This data was compiled by NOAA using 10 different sources. For further information as how this data was compiled visit https://oceanservice.noaa.gov/news/mar14/alaska-sea-ice.html.

The light grey indicates 0-30% Open Water – Very Open Drift. The medium grey indicates 30 – 90 % Open drift – Close Pack. The black indicates 90 – 100% very close compact.

Ships that sail this region today rely on their own ships sonar for navigating around nautical hazards and this may not be as reliable especially if the ships sonar is not properly working (it’s also problematic because it only tells you how deep it is at the ship’s current location – a sonar won’t tell you if an uncharted hazard is just in front of the ship). Prior to mapping the ocean floor in any coastal region, it requires a year of planning in identifying the exact corridors to be mapped. Hydrographers plot areas to be mapped using reference polygons overlaid on existing nautical charts. Nautical charts present a wealth of existing information such as ocean depth, measured in fathoms(one fathom is equal to six feet) and other known navigation hazards.
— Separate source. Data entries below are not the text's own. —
(* ===== verification/AppProps.v ===== *)
(** Replies of the request handler are encoded whole; the handler starts without
    pending requests. *)

From S2P Require Import Prelude NetBuffer Reactor Resp HashTable ZOrder Object ExpireHeap LruList Cache.
From S2P Require Import Rdb Aof Double MysqlStore MysqlThreads MysqlProps CommandText Service App AppFrames AppLoads AppPending.

(** ** Replies *)

Definition signed_decimal (n : Z) : list Z := (if n <? 0 then [45] else []) ++ decimal (Z.abs n).

(** The bytes of a reply. *)
Definition reply_frame (reply : kvstore_reply) : list Z :=
  match reply with
  | REPLY_SIMPLE data => 43 :: data ++ [CR; LF]
  | REPLY_ERROR data => 45 :: data ++ [CR; LF]
  | REPLY_INTEGER n => 58 :: signed_decimal n ++ [CR; LF]
  | REPLY_BULK data => bulk_frame data
  | REPLY_NULL_BULK => [36; 45; 49; CR; LF]
  | REPLY_ARRAY elements => request_frame elements
  end.

(** Integers have 64 bits; the parts of an array fit the memory; texts have no
    NUL. *)
Definition reply_ok (reply : kvstore_reply) : Prop :=
  match reply with
  | REPLY_SIMPLE data | REPLY_ERROR data => Forall (fun b => b <> 0) data
  | REPLY_INTEGER n => - 2 ^ 63 <= n < 2 ^ 63
  | REPLY_ARRAY elements => zlen elements <= SIZE_MAX
  | _ => True
  end.

Lemma decimal_short v : 0 <= v <= UINT64_MAX -> 1 <= zlen (decimal v) <= 20.
Proof. intros Hv. by destruct (decimal_spec v Hv) as (_ & ? & _). Qed.

Lemma c_string_text data : Forall (fun b => b <> 0) data -> c_string data = data.
Proof. induction 1 as [|b data Hb _ IH]; cbn; [done|]. destruct (Z.eqb_spec b 0); [done|]. by rewrite IH. Qed.

Lemma array_required_spec required elements n :
  0 <= required -> array_required required elements = Some n ->
  Forall payload_ok elements /\ required + zlen (concat (map bulk_frame elements)) <= n.
Proof.
  revert required. induction elements as [|e elements IH]; intros required Hr; cbn [array_required map concat].
  - intros [= <-]. split; [constructor|]. rewrite zlen_nil. lia.
  - destruct (_ || _) eqn:Eb; [done|]. apply orb_false_iff in Eb as [E1 E2]. rewrite Z.gtb_ltb in E1, E2. apply Z.ltb_ge in E1. apply Z.ltb_ge in E2.
    pose proof (zlen_nonneg e). intros E. destruct (IH (required + (zlen e + 64)) ltac:(lia) E) as [I1 I2]. split; [constructor; [|done]; unfold payload_ok; lia|].
    rewrite zlen_app, zlen_bulk_frame. unfold SIZE_MAX, UINT64_MAX in *. pose proof (decimal_short (zlen e) ltac:(unfold UINT64_MAX; lia)). lia.
Qed.

(** What the handler asks for is enough for the whole reply. *)
Lemma encoding_fits reply n capacity :
  reply_ok reply -> reply_required reply = Some n -> n <= capacity ->
  0 <= n /\ reply_encoding capacity reply = Some (reply_frame reply) /\ zlen (reply_frame reply) <= capacity.
Proof.
  intros Hok E Hc. destruct reply as [data|data|v|data| |elements]; cbn [reply_required reply_encoding reply_frame reply_ok] in *.
  - rewrite (c_string_text data Hok). destruct (_ >? _); [done|]. injection E as <-. pose proof (zlen_nonneg data). split; [lia|]. unfold resp_encode_simple_string, encode_line.
    destruct (Z.gtb_spec (zlen data) capacity); [lia|]. destruct (Z.ltb_spec (capacity - zlen data) 3); [lia|]. split; [done|]. autorewrite with zlen. lia.
  - rewrite (c_string_text data Hok). destruct (_ >? _); [done|]. injection E as <-. pose proof (zlen_nonneg data). split; [lia|]. unfold resp_encode_error, encode_line.
    destruct (Z.gtb_spec (zlen data) capacity); [lia|]. destruct (Z.ltb_spec (capacity - zlen data) 3); [lia|]. split; [done|]. autorewrite with zlen. lia.
  - injection E as <-. split; [lia|]. pose proof (decimal_short (Z.abs v) ltac:(unfold UINT64_MAX; lia)) as Hd. unfold resp_encode_integer, signed_decimal.
    destruct (Z.eqb_spec capacity 0); [lia|]. replace (if v <? 0 then - (v + 1) + 1 else v) with (Z.abs v) by (destruct (Z.ltb_spec v 0); lia).
    destruct (Z.ltb_spec v 0), (Z.ltb_spec capacity 2); try lia; cbn [andb]; (match goal with |- context [capacity <? ?x] => destruct (Z.ltb_spec capacity x); [lia|] end); (split; [done|]); cbn [app]; autorewrite with zlen; lia.
  - destruct (Z.gtb_spec (zlen data) (SIZE_MAX - 64)); [done|]. injection E as <-. pose proof (zlen_nonneg data). split; [lia|].
    pose proof (decimal_short (zlen data) ltac:(unfold UINT64_MAX, SIZE_MAX in *; lia)). pose proof (zlen_bulk_frame data).
    rewrite encode_bulk_spec by (unfold payload_ok; lia). destruct (Z.ltb_spec capacity (zlen (bulk_frame data))); [lia|]. split; [done|lia].
  - injection E as <-. split; [lia|]. unfold resp_encode_null_bulk_string. destruct (Z.ltb_spec capacity (zlen [36; 45; 49; CR; LF])) as [Hx|Hx]; [unfold zlen in Hx; cbn [length] in Hx; lia|]. split; [done|]. unfold zlen. cbn [length]. lia.
  - destruct (array_required_spec 64 elements n ltac:(lia) E) as [Hp Hn]. pose proof (zlen_nonneg (concat (map bulk_frame elements))) as Hz. split; [lia|].
    pose proof (decimal_short (zlen elements)) as Hd. unfold UINT64_MAX, SIZE_MAX in *. pose proof (zlen_nonneg elements). specialize (Hd ltac:(lia)).
    set (header := [42] ++ decimal (zlen elements) ++ [CR; LF]).
    assert (Hh : zlen header = zlen (decimal (zlen elements)) + 3) by (unfold header; autorewrite with zlen; lia).
    destruct (Z.geb_spec (zlen header) capacity); [lia|]. change (Some <$> elements) with (map Some elements). rewrite encode_elements_spec by (done || lia).
    destruct (Z.ltb_spec (capacity - zlen header) (zlen (concat (map bulk_frame elements)))); [lia|].
    split; [cbn [fmap option_fmap option_map]; unfold header, request_frame; f_equal; app_eq|]. rewrite zlen_request_frame. lia.
Qed.

(** Replies are written whole.  [encode_reply] appends exactly the bytes of
    the reply to the readable bytes of the response, or fails and leaves them;
    the space it asks for is always enough, so that with memory it fails only
    for a reply of about the size of the address space. *)
Theorem encode_reply_correct junk m reply b :
  wf b -> reply_ok reply ->
  let '(r, b', _) := encode_reply junk m reply b in
  (r = 0 /\ wf b' /\ NetBuffer.contents b' = NetBuffer.contents b ++ reply_frame reply \/ r = -1 /\ wf b' /\ NetBuffer.contents b' = NetBuffer.contents b) /\
  (forall n, m = [] -> reply_required reply = Some n -> n <= SIZE_MAX - net_buffer_readable b -> r = 0).
Proof.
  intros Hwf Hok. unfold encode_reply. destruct (reply_required reply) as [n|] eqn:En; [|split; [by right|done]].
  assert (Hn0 : 0 <= n) by (destruct (encoding_fits reply n n Hok En ltac:(lia)); done).
  pose proof (write_commit_correct junk m b n (reply_frame reply) Hwf Hn0) as Hw.
  assert (Hmem : m = [] -> n <= SIZE_MAX - net_buffer_readable b -> (net_buffer_write_pointer junk m b n).1.1 <> None).
  { intros -> Hle. unfold net_buffer_write_pointer. destruct (reserve_succeeds junk b n Hwf ltac:(lia)) as (b1 & m1 & -> & _). done. }
  destruct (net_buffer_write_pointer junk m b n) as [[region b1] m1]. cbn [fst] in Hmem. destruct region as [[off room]|].
  - destruct (net_buffer_commit (fill_region b1 (reply_frame reply)) (zlen (reply_frame reply))) as [ret b2] eqn:Ec. destruct Hw as (Hroom & Hfit & _).
    destruct (encoding_fits reply n room Hok En Hroom) as (_ & -> & Hlen). rewrite Ec. destruct (Hfit Hlen) as (-> & Hwf2 & Hc). split; [by left|done].
  - split; [right; by destruct Hw|]. intros n' Hm [= <-] Hle. by destruct (Hmem Hm Hle).
Qed.

(** ** The start *)

Section Start.
Context {A : Type} `{LogOps A}.

Lemma create_good {V} m (h : hashtable V) m' : kv_hash_create m = (Some h, m') -> hash_wf h /\ to_map h = ∅.
Proof. intros E. pose proof (create_spec (V := V) m) as Hc. rewrite E in Hc. by destruct Hc as (? & ? & _). Qed.

Lemma opened_ok (w : world A) store uuid start ttl capacity (a : app_context A) :
  sv_initialized (w_service w) = true -> my_inflight store = [] -> my_completed store = [] ->
  open_app w store uuid start ttl capacity = Some a -> pending_ok [] [] a /\ ap_waiting a = [] /\ store_waiters a = [] /\ ap_tail a = None.
Proof.
  intros Hi E1 E2 E. unfold open_app in E.
  destruct (kv_hash_create (w_mem w)) as [[h1|] m1] eqn:C1; [|done]. destruct (kv_hash_create m1) as [[h2|] m2] eqn:C2; [|done]. destruct (kv_hash_create m2) as [[h3|] m3] eqn:C3; [|done].
  apply create_good in C1 as [W1 _]. apply create_good in C2 as [W2 _]. apply create_good in C3 as [W3 M3]. injection E as <-. unfold kvstore_service_attach_mysql. rewrite Hi. cbn [negb].
  set (a := mk_app _ _ _ _ _ _ _ _ _ _). assert (Ev : loads_view (ap_world a) = Some ([], [])) by (unfold loads_view; cbn; by rewrite E1, E2).
  assert (Es : store_waiters a = []) by (unfold store_waiters; by rewrite Ev). assert (Ew : waiting_for a = ∅) by (unfold waiting_for; cbn; by rewrite M3, fmap_empty).
  split; [|done]. split; rewrite ?Ev, ?Es, ?Ew; cbn [ap_requests ap_waiting a app]; try done.
  - split; cbn; congruence.
  - apply NoDup_nil_2.
  - intros p. rewrite lookup_empty. split; [by intros [? ?]|by intros ?%not_elem_of_nil].
  - intros p [? Hp]. by rewrite lookup_empty in Hp.
Qed.
End Start.

(** A handler without a persistence manager. *)
Definition idle_admin : persistence_admin (A := aof) := mk_admin None None None.

Lemma idle_admin_keeps : admin_keeps idle_admin.
Proof. by split. Qed.

Definition app_service : kvstore_service aof :=
  match kvstore_service_init [] 0 0 as x return match x.1 with Some _ => kvstore_service aof | None => unit end with
  | (Some s, _) => s
  | (None, _) => tt
  end.

Definition app_world : world aof := mk_world [] 1000 [] app_service.

Definition sample_app : app_context aof :=
  match open_app app_world sample_store (replicate 16 1) 0 3000 100 as x return match x with Some _ => app_context aof | None => unit end with
  | Some a => a
  | None => tt
  end.

Lemma sample_app_ok : pending_ok [] [] sample_app.
Proof. by destruct (opened_ok app_world sample_store (replicate 16 1) 0 3000 100 sample_app eq_refl eq_refl eq_refl eq_refl). Qed.

(** [GET a] from the connection [token]. *)
Definition ask_app (token : Z) (a : app_context aof) : dispatched * app_context aof :=
  dispatch_request idle_admin 0 (request_frame [lit "GET"; [97]]) false sample_buffer token a.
As mariners sail closer to the shorelines, the depth of the ocean becomes increasingly important. Because of this uncertainty in the depth, the Fairweather herself cannot safely navigate safely (or survey) close to shore. In order to capture this data, small boats called “launches” are used. There are a total of four launch boats that are housed on the boat deck of the Fairweather. Each boat can collect data for up to twelve hours with a crew of 2-5. Depending on the complexity of the area, each daily assignment will be adjusted to reasonably reflect what can be accomplished in one day by a single launch. Weather is a huge factor in the team’s ability to safely collect data. Prior to deployment, a mission and safety briefing is presented on the stern of the ship by the Operations Officer. During this time, each boat coxswain generates and reports back to the operations officer their GAR score (safety rating) based on weather, crew skills and mission complexity (GAR stands for Green-Amber-Red … green means low risk, so go ahead, amber means medium risk, proceed with caution; red means high risk, stop what you’re doing). In addition, a mission briefing is discussed outlining the exact area in which data will be collected and identified goals.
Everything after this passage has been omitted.